▸ **Problem statement**:
Find the line holding "- intros H channels" in the entries below. Give it again exactly, along with every line after it up to and including the line holding "op :: ops =>".

[Saved entries]
(** What a method sends of the dance, and what the record has then. *)
Lemma run_owes op lc lc' : own_op op = true → run_op op lc = Some lc' →
  match dance (sent op lc) with
  | [] => owes lc' = owes lc ∧ revocations (sent op lc) = [] ∧ signatures (sent op lc) = []
  | [true] => owes lc' = (true, oc_commit_diff (lc_channel_state lc)) ∧ signatures (sent op lc) = [] ∧
      ∃ m, revocations (sent op lc) = [m] ∧ generate_revocation (lc_current_height lc) lc = Ok m
  | [false] => revocations (sent op lc) = [] ∧ rest (chain_of lc Remote) = [] ∧
      ∃ d, owes lc' = (false, Some d) ∧ signatures (sent op lc) = [cd_commit_sig d]
  | _ => False
  end.
Proof.
  intros Hown Hrun. destruct (dances op) eqn:Ed.
  - destruct op; try done; cbn [run_op sent] in *; unfold on_success in Hrun.
    + destruct (sign_next_commitment lc) as [lc1 [r|]] eqn:E; [|done]. injection Hrun as ->. simpl.
      apply sign_still in E as (Hr & c & l & E). split; [done|]. split; [done|]. exists (CommitDiff c r l).
      by rewrite (still_owes _ _ E).
    + destruct (revoke_current_commitment lc) as [lc1 [r|]] eqn:E; [|done]. injection Hrun as ->. simpl.
      apply revoke_still in E as (Hg & s & l & _ & E). rewrite (still_owes _ _ E). split; [done|]. split; [done|]. by exists r.1.1.
  - assert (dance (sent op lc) = [] ∧ revocations (sent op lc) = [] ∧ signatures (sent op lc) = []) as (-> & H1 & H2).
    { destruct op; try done; cbn [sent]; unfold when_ok; by case_match. }
    split; [|done]. by apply still_owes, (still_run op).
Qed.

Lemma receive_owes m lc lc' : (∀ r, m ≠ MsgRevoke r) → run_op (receive_op m) lc = Some lc' → owes lc' = owes lc.
Proof.
  intros Hm Hrun. destruct (dances (receive_op m)) eqn:Ed; [|by apply still_owes, (still_run (receive_op m))].
  destruct m as [| | | |sigs|r]; try done; cbn [run_op receive_op] in Hrun; unfold on_success in Hrun.
  - destruct (receive_new_commitment sigs lc) as [lc1 [[]|]] eqn:E; [|done]. injection Hrun as ->.
    apply receive_commitment_still in E as (c & E). by rewrite (still_owes _ _ E).
  - by destruct (Hm r).
Qed.
(** Taking a keystone away closes no other. *)
Lemma open_alter m inc e out o :
  m !! inc = Some e → pc_outgoing e.1 = Some out → o ≠ out →
  is_Some (find_open o (alter (set_keystone None) inc m)) ↔ is_Some (find_open o m).
Proof using Type.
  intros He Ho Hne. rewrite <-!not_eq_None_Some, !find_open_None. apply not_iff_compat. split; intros H k x Hx Hk.
  - apply (H k x); [|done]. rewrite lookup_alter_ne; [done|]. intros <-. congruence.
  - apply lookup_alter_Some in Hx as [(<- & y & Hy & ->)|[_ Hx]]; [done | by eapply H].
Qed.

Lemma forallb_ext {A} (f g : A → bool) l : (∀ x, x ∈ l → f x = g x) → forallb f l = forallb g l.
Proof using Type.
  induction l as [|x l IH]; intros H; simpl; [done|]. rewrite (H x) by left. by rewrite IH by (intros; apply H; by right).
Qed.

Lemma spec_trim_none m chan_id i : find_open (chan_id, i) m = None → spec_trim chan_id i m = m.
Proof using Type.
  intros H. apply map_eq. intros k. unfold spec_trim. rewrite lookup_fmap. destruct (m !! k) as [e|] eqn:Ek; [|done]. simpl.
  f_equal. destruct (pc_outgoing e.1) as [[c j]|] eqn:Eo; [|done].
  replace (in_run m chan_id i (c, j)) with false; [done|]. symmetry. unfold in_run. cbn [fst snd].
  destruct (c =? chan_id) eqn:Ec; [|done]. apply Z.eqb_eq in Ec as ->. cbn [andb]. destruct (i <=? j) eqn:El; [|done]. cbn [andb].
  apply Z.leb_le in El. destruct (decide (i = j)) as [->|Hne]; [by eapply find_open_None in H|].
  rewrite seqZ_cons by lia. simpl. by rewrite H.
Qed.

Lemma spec_trim_step m chan_id i inc e :
  keystones_unique m → m !! inc = Some e → pc_outgoing e.1 = Some (chan_id, i) →
  spec_trim chan_id i m = spec_trim chan_id (i + 1) (alter (set_keystone None) inc m).
Proof using Type.
  intros Hu He Ho. apply map_eq. intros k. unfold spec_trim. rewrite !lookup_fmap.
  destruct (decide (k = inc)) as [->|Hne].
  - rewrite lookup_alter_eq, He. simpl. rewrite Ho. unfold in_run. cbn [fst snd]. rewrite Z.eqb_refl, Z.leb_refl, Z.sub_diag.
    done.
  - rewrite lookup_alter_ne by done. destruct (m !! k) as [x|] eqn:Ek; [|done]. simpl. f_equal.
    destruct (pc_outgoing x.1) as [[c j]|] eqn:Ex; [|done].
    replace (in_run m chan_id i (c, j)) with (in_run (alter (set_keystone None) inc m) chan_id (i + 1) (c, j)); [done|].
    unfold in_run. cbn [fst snd]. destruct (c =? chan_id) eqn:Ec; [|done]. apply Z.eqb_eq in Ec as ->. cbn [andb].
    destruct (decide (i = j)) as [->|Hij]; [by destruct Hne; eapply Hu|].
    destruct (i <=? j) eqn:El; cbn [andb].
    2: { apply Z.leb_gt in El. replace (i + 1 <=? j) with false by (symmetry; apply Z.leb_gt; lia). done. }
    apply Z.leb_le in El. replace (i + 1 <=? j) with true by (symmetry; apply Z.leb_le; lia). cbn [andb].
    rewrite (seqZ_cons i) by lia. cbn [forallb]. rewrite (bool_decide_eq_true_2 (is_Some (find_open (chan_id, i) m))).
    2: { exists (inc, e). by apply find_open_Some. }
    cbn [andb]. replace (Z.succ i) with (i + 1) by lia. replace (Z.pred (j - i)) with (j - (i + 1)) by lia.
    apply forallb_ext. intros l Hl%elem_of_seqZ. apply bool_decide_ext.
    apply (open_alter m inc e (chan_id, i)); [done | done|]. intros [= ->]. lia.
Qed.

Lemma trim_loop_refines fuel chan_id i trimmed cm :
  mem_ok cm → keystones_in_range cm → (size (cm_opened cm) < fuel)%nat → in_u64 i →
  let '(cm', trimmed') := trim_loop fuel chan_id i trimmed cm in
  mem_ok cm' ∧ keystones_in_range cm' ∧ view cm' = spec_trim chan_id i (view cm) ∧ cm_db cm' = cm_db cm ∧
  ∃ new, trimmed' = trimmed ++ new ∧
    ∀ d, disk_shows d (view cm) → disk_shows (foldl (λ d k, delete_keystone k d) d new) (view cm').
Proof using Type.
  revert i trimmed cm. induction fuel as [|fuel IH]; intros i trimmed cm H Hr Hs Hi; [lia|]. cbn [trim_loop].
  destruct (cm_opened cm !! (chan_id, i)) as [a|] eqn:Eo.
  2: { split_and!; [done | done | | done|]; [by rewrite spec_trim_none; [|apply not_opened_view]|].
       exists []. by rewrite app_nil_r. }
  destruct (opened_view cm _ a H Eo) as (Ha & Hout & Hf). apply find_open_elem in Hf as [Ev _]. cbn [fst snd] in Ev.
  destruct (trim_view _ a cm H Hr Eo) as (H1 & V1 & O1 & D1). set (cm1 := trim_circuit _ _ _) in *.
  destruct (Hr _ _ Eo) as (_ & R1 & R2). cbn [snd] in R1, R2.
  rewrite u64_small by in_range.
  specialize (IH (i + 1) (trimmed ++ [(chan_id, i)]) cm1 H1).
  destruct (trim_loop fuel chan_id (i + 1) _ cm1) as [cm' trimmed'].
  destruct IH as (H' & Hr' & V' & D' & new & -> & F').
  { intros o b Ho. rewrite O1 in Ho. apply lookup_delete_Some in Ho as [_ Ho]. by eapply Hr. }
  { assert (size (cm_opened cm) ≠ 0)%nat by (intros E%map_size_empty_inv; by rewrite E in Eo).
    rewrite O1, map_size_delete_Some; [lia | by eexists]. }
  { in_range. }
  split_and!; [done | done | | by rewrite D', D1 |].
  - rewrite V', V1. symmetry. by eapply spec_trim_step; [by apply view_unique | exact Ev | done].
  - exists ((chan_id, i) :: new). rewrite <-app_assoc. split; [done|]. intros d Hd. cbn [foldl]. apply F'. rewrite V1.
    eapply disk_trim; [done | by apply view_unique | exact Ev | done].
Qed.

Lemma entries_trim chan_id start m : entries_ok m → entries_ok (spec_trim chan_id start m).
Proof using Type.
  intros H k e. unfold spec_trim. rewrite lookup_fmap, fmap_Some. intros (x & Hx & ->).
  pose proof (H _ _ Hx) as Hx'. destruct (pc_outgoing x.1) as [out|] eqn:Eo; [|done].
  destruct (in_run m chan_id start out); [|done]. destruct Hx' as [E1 E2 E3]. split; [by destruct E1 | done | done].
Qed.

Lemma trim_ok db_ok chan_id start cm :
  circuits_ok cm → in_u64 start →
  let '(cm', r) := trim_open_circuits db_ok chan_id start cm in
  (r = Ok () → circuits_ok cm' ∧ view cm' = spec_trim chan_id start (view cm)) ∧ (db_ok = true → r = Ok ()).
Proof using Type.
  intros [Hm Hd He] Hs. unfold trim_open_circuits.
  pose proof (trim_loop_refines (S (size (cm_opened cm))) chan_id start [] cm Hm (entries_range cm Hm He) ltac:(lia) Hs) as Hl.
  destruct (trim_loop _ _ _ _ _) as [cm' trimmed]. destruct Hl as (H' & _ & V' & D' & new & -> & F'). cbn [app].
  assert (entries_ok (view cm')) as He' by (rewrite V'; by apply entries_trim).
  destruct new as [|k new].
  - split; [|done]. intros _. split; [|done]. split; [done | rewrite D'; by apply F' | done].
  - destruct db_ok; [|by split]. split; [|done]. intros _. split; [|by rewrite view_db]. split; [by apply mem_ok_db | | done].
    cbn [cm_db set_db]. rewrite view_db, D'. by apply F'.
Qed.

Lemma trim_refines chan_id start cm :
  circuits_ok cm → in_u64 start →
  let '(cm', r) := trim_open_circuits true chan_id start cm in
  circuits_ok cm' ∧ r = Ok () ∧ view cm' = spec_trim chan_id start (view cm).
Proof using Type.
  intros H Hs. pose proof (trim_ok true chan_id start cm H Hs) as Ht. destruct (trim_open_circuits _ _ _ _) as [cm' r].
  destruct Ht as [Ht Hr]. specialize (Hr eq_refl). by destruct (Ht Hr).
Qed.
End Refine.
Definition readable_check (e : error_encrypter) : bool :=
  (length (ee_ephemeral_key e) =? 33)%nat && parse_pub_key (ee_ephemeral_key e) &&
  bool_decide (is_Some (ee_onion_encrypter e)) && bool_decide (extract_error_encrypter (ee_ephemeral_key e) = ee_onion_encrypter e).

Definition fresh_check (c : payment_circuit) : bool :=
  below 64 (pc_add_ref c).1 && below 16 (pc_add_ref c).2 && below 64 (pc_incoming c).1 && below 64 (pc_incoming c).2 &&
  (length (pc_payment_hash c) =? 32)%nat && below 64 (pc_incoming_amount c) && below 64 (pc_outgoing_amount c) &&
  match pc_error_encrypter c with Some e => readable_check e | None => true end &&
  bool_decide (pc_outgoing c = None) && negb (pc_loaded_from_disk c).

Definition keystone_check m (ks : keystone) : bool :=
  match m !! ks_in_key ks with Some e => bool_decide (pc_outgoing e.1 = None) | None => true end &&
  bool_decide ((ks_out_key ks).1 ≠ source) && (0 <=? (ks_out_key ks).2) && ((ks_out_key ks).2 + 1 <? 2 ^ 64).

Definition contract_check (op : circuit_op) m : bool :=
  match op with
  | OpCommit _ cs => forallb fresh_check cs
  | OpOpen _ kss =>
      bool_decide (NoDup (map ks_out_key kss)) && bool_decide (NoDup (map ks_in_key kss)) && forallb (keystone_check m) kss
  | OpTrim db_ok _ start => db_ok && below 64 start
  | OpRestart env =>
      match re_open_channels env with
      | Ok channels => forallb (λ ch, match ch.2 with Ok start => below 64 start | Err _ => true end) channels
      | Err _ => true
      end
  | _ => true
  end.

Lemma below_range w x : below w x = true ↔ 0 ≤ x < 2 ^ w.
Proof. unfold below. rewrite andb_true_iff, Z.leb_le, Z.ltb_lt. done. Qed.

Lemma fresh_checked c : fresh_check c = true → fresh_circuit c.
Proof.
  unfold fresh_check. rewrite !andb_true_iff, !below_range, !Nat.eqb_eq, negb_true_iff, bool_decide_eq_true.
  intros [[[[[[[[[H1 H2] H3] H4] H5] H6] H7] H8] H9] H10]. split; [by split | | done | done].
  intros e E. rewrite E in H8. unfold readable_check in H8. rewrite !andb_true_iff, Nat.eqb_eq, !bool_decide_eq_true in H8.
  by destruct H8 as [[[? ?] ?] ?].
Qed.

Lemma contract_checked op m : contract_check op m = true → op_contract op m.
Proof.
  destruct op as [ok cs|ok kss|ok chan start|k|out|ok keys|k|out|env]; cbn [contract_check op_contract]; try done.
  - rewrite forallb_forall. intros H c Hc%list_elem_of_In. by apply fresh_checked, H.
  - rewrite !andb_true_iff, !bool_decide_eq_true, forallb_forall. intros [[H1 H2] H3].
    assert (∀ ks, ks ∈ kss → keystone_check m ks = true) as Hk by (intros ks Hks%list_elem_of_In; by apply H3).
    split; [done | done | |].
    + intros ks e Hks He. apply Hk in Hks. unfold keystone_check in Hks. rewrite He, !andb_true_iff, !bool_decide_eq_true in Hks.
      by destruct Hks as [[[? _] _] _].
    + intros ks Hks%Hk. unfold keystone_check in Hks. rewrite !andb_true_iff, Z.leb_le, Z.ltb_lt, !bool_decide_eq_true in Hks.
      destruct Hks as [[[_ ?] ?] ?]. done.
  - rewrite andb_true_iff, below_range. done.
  - intros H channels p k start E Hin. rewrite E, forallb_forall in H. apply list_elem_of_In, H in Hin. by apply below_range.
Qed.

(** No channel is closed; channel 7 has one HTLC. *)
Definition toy_env : restart_env :=
  RestartEnv (Ok []) (Ok [(false, 7, Ok 1)]) (λ _, Absent) (λ _, Absent) true true true true (λ _, true).

(** A run, as far as it keeps to the contract. *)
Fixpoint toy_run (ops : list circuit_op) cm : list (circuit_op * circuit_out) * circuit_map :=
  match ops with
  | [] => ([], cm)
  | op :: ops =>
      match (if contract_check op (view cm) then run_circuit_op op cm else None) with
      | Some (cm1, o) => let '(tr, cm') := toy_run ops cm1 in ((op, o) :: tr, cm')
      | None => ([], cm)
      end
  end.

Lemma toy_run_ok ops cm : circuit_run cm (toy_run ops cm).1 (toy_run ops cm).2.
Proof.
  revert cm. induction ops as [|op ops IH]; intros cm; [constructor|]. cbn [toy_run].
  destruct (contract_check op (view cm)) eqn:Hc; [|constructor]. apply contract_checked in Hc.
  destruct (run_circuit_op op cm) as [[cm1 o]|] eqn:E; [|constructor]. specialize (IH cm1).
  destruct (toy_run ops cm1) as [tr cm']. by econstructor.
Qed.

(** A payment is forwarded, answered, answered again after a restart, and
    removed; the peer sends it anew. *)
Definition toy_a : payment_circuit := toy_circuit 5 0 Byte.x0a.
Definition toy_ops : list circuit_op :=
  [OpCommit true [toy_a]; OpOpen true [Keystone (5, 0) (7, 0)]; OpClose (7, 0);
   OpRestart toy_env; OpClose (7, 0); OpDelete true [(5, 0)]; OpCommit true [toy_a]].
Definition toy_trace : list (circuit_op * circuit_out) := Eval vm_compute in (toy_run toy_ops toy_map).1.
Definition toy_end : circuit_map := (toy_run toy_ops toy_map).2.

Lemma toy_runs : circuit_run toy_map toy_trace toy_end.
Proof. replace toy_trace with (toy_run toy_ops toy_map).1 by (vm_compute; reflexivity). apply toy_run_ok. Qed.

Lemma circuit_map_refines_witness :
  length toy_trace = 7%nat ∧ circuits_ok toy_end ∧ spec_ops (map fst toy_trace) (view toy_map) = (view toy_end, map snd toy_trace).
Proof.
  split; [done|]. destruct (circuit_map_refines toy_map toy_trace toy_end toy_map_ok toy_runs) as (H1 & H2 & _). by split.
Defined.

Lemma one_response_witness :
  ∃ x, x ∈ [(OpRestart toy_env, OutDone (Ok ()))] ∧ releases_claim (5, 0) x.1.
Proof.
  apply (one_response toy_map (take 2 toy_trace) (nth 2 toy_trace (OpTrim true 0 0, OutFound None))
    [(OpRestart toy_env, OutDone (Ok ()))] (nth 4 toy_trace (OpTrim true 0 0, OutFound None)) (drop 5 toy_trace) toy_end
    (set_outgoing (Some (7, 0)) toy_a) (set_loaded_from_disk true (set_outgoing (Some (7, 0)) toy_a)));
    [apply toy_map_ok | exact toy_runs | reflexivity | reflexivity | reflexivity].
Defined.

▸ **The answer**:
  - intros H channels p k start E Hin. rewrite E, forallb_forall in H. apply list_elem_of_In, H in Hin. by apply below_range.
Qed.

(** No channel is closed; channel 7 has one HTLC. *)
Definition toy_env : restart_env :=
  RestartEnv (Ok []) (Ok [(false, 7, Ok 1)]) (λ _, Absent) (λ _, Absent) true true true true (λ _, true).

(** A run, as far as it keeps to the contract. *)
Fixpoint toy_run (ops : list circuit_op) cm : list (circuit_op * circuit_out) * circuit_map :=
  match ops with
  | [] => ([], cm)
  | op :: ops =>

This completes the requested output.